Task details = How many lines of the listing contain the string "intros"? Only the number is wanted.

Dataset excerpts =

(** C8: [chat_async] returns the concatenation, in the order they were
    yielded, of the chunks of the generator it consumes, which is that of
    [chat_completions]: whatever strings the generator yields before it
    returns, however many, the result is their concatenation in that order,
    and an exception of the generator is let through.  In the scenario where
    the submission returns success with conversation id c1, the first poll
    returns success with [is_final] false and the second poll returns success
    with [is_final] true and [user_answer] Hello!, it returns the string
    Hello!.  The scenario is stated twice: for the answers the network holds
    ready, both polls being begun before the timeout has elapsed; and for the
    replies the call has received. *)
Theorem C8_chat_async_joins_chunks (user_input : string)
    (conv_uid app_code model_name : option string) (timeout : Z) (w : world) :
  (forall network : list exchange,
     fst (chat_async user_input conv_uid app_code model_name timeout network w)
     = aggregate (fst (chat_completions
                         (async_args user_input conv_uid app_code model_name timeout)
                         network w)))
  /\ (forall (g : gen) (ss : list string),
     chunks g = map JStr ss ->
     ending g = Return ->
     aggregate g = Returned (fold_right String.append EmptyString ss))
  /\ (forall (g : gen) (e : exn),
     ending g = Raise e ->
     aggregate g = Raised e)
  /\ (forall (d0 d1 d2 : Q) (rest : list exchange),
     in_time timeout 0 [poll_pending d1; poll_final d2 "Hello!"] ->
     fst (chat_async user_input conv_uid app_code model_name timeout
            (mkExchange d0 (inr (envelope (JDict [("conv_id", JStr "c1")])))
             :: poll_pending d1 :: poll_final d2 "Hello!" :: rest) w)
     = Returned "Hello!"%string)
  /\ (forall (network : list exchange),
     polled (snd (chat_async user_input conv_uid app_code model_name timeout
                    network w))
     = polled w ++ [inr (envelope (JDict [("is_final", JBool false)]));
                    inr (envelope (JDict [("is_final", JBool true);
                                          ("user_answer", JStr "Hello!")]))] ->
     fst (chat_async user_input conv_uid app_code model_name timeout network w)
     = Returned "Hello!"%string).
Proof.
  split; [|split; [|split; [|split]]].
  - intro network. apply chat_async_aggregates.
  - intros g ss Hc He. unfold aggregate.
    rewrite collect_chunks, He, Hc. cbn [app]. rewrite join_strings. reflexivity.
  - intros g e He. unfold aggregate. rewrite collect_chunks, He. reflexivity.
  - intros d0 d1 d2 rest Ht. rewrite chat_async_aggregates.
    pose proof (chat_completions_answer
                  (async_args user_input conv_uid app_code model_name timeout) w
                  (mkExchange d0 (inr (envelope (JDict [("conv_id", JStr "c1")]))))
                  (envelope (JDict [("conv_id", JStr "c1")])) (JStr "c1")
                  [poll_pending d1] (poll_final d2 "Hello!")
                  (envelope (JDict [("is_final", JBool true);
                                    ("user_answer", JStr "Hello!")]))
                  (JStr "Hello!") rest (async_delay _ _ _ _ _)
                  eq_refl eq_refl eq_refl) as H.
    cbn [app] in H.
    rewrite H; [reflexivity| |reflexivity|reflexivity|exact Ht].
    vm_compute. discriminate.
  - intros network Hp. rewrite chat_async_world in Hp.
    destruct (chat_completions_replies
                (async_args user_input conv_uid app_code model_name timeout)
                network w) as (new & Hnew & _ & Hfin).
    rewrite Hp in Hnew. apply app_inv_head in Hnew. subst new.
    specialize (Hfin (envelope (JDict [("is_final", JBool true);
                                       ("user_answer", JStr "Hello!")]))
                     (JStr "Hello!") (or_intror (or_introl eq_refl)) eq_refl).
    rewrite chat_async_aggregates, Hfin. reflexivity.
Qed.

---

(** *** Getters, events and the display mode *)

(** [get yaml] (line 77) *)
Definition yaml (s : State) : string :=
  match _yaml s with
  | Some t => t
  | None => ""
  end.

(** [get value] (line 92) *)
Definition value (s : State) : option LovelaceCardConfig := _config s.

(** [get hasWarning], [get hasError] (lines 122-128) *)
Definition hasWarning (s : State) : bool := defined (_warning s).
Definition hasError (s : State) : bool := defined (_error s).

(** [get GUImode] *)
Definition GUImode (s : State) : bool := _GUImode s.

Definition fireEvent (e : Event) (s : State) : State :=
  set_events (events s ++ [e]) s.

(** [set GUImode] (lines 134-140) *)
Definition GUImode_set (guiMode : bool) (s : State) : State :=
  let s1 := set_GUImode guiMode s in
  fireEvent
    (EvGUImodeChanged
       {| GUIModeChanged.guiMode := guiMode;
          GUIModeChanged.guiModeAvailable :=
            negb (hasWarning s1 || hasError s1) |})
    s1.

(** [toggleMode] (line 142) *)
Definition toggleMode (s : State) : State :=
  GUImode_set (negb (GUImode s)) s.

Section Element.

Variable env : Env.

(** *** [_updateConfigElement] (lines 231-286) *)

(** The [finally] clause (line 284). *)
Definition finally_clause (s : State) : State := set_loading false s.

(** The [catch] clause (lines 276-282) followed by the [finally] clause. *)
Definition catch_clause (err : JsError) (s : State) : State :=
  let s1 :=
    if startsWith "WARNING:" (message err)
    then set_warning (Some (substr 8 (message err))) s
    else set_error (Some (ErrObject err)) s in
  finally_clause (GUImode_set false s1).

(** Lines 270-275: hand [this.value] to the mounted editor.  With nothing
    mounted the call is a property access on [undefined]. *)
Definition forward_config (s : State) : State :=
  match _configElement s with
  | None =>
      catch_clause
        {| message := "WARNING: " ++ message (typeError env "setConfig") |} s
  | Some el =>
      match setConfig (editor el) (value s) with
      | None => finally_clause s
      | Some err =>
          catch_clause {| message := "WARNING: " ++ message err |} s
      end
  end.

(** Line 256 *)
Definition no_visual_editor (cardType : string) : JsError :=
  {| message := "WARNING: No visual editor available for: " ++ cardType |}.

Finished task = 4